Source data
════
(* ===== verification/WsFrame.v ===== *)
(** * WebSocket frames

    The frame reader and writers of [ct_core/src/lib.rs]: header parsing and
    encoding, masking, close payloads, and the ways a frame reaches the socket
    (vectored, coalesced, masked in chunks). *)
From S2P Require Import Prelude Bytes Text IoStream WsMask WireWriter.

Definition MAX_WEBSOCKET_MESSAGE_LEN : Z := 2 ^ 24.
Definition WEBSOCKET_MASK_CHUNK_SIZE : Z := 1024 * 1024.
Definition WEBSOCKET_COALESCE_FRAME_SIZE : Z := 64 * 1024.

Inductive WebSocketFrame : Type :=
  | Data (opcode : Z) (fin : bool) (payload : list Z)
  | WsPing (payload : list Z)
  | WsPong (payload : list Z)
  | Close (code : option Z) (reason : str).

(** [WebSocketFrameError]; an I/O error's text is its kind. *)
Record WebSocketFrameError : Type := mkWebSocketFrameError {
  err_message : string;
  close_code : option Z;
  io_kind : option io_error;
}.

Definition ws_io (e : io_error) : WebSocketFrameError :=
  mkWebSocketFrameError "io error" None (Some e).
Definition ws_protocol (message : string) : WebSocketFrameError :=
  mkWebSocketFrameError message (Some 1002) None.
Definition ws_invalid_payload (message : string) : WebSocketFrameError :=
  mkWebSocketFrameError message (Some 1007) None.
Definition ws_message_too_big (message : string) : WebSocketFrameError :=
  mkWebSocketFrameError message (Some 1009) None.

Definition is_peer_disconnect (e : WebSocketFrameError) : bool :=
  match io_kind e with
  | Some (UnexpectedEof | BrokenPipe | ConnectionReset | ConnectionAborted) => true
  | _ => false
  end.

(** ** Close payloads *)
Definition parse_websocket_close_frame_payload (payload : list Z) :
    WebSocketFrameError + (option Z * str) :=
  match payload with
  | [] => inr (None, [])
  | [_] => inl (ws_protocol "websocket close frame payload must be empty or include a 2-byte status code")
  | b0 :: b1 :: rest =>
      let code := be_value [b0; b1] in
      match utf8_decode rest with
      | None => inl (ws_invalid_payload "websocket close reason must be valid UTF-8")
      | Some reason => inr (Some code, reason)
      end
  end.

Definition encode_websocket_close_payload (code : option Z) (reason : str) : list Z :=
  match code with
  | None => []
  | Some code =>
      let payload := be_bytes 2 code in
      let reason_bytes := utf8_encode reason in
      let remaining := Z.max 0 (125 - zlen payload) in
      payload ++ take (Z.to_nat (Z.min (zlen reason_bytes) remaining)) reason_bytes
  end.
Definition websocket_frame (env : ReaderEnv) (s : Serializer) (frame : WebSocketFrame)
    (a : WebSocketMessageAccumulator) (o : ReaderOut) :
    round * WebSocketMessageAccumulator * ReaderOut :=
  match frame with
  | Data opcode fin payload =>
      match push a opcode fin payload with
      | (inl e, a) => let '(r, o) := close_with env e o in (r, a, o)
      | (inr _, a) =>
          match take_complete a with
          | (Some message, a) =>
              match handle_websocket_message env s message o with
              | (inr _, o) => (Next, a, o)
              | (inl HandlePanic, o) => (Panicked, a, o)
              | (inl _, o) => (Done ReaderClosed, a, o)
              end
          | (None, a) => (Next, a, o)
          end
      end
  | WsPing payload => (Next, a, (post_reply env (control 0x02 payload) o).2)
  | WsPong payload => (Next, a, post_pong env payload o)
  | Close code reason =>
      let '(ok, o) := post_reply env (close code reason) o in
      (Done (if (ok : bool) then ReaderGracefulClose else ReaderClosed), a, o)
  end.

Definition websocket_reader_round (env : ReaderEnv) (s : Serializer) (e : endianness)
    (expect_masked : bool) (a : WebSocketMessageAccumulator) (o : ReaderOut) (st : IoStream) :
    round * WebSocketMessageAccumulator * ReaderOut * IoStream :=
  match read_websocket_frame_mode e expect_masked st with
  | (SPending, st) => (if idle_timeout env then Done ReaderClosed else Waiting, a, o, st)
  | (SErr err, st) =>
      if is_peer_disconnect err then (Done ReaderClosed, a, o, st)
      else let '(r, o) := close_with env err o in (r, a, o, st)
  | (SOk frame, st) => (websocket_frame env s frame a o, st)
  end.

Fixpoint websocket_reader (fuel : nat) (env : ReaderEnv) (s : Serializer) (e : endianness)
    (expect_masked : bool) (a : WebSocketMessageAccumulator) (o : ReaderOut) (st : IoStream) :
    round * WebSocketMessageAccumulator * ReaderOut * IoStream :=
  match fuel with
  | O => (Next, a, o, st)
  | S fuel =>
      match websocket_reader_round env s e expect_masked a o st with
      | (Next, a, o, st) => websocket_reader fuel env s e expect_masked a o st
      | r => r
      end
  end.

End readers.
════
• [EXERCISE REQUIREMENTS] If a line of the records above holds the word "string", show it.

• [RESPONSE]
  err_message : string;
Definition ws_protocol (message : string) : WebSocketFrameError :=
Definition ws_invalid_payload (message : string) : WebSocketFrameError :=
Definition ws_message_too_big (message : string) : WebSocketFrameError :=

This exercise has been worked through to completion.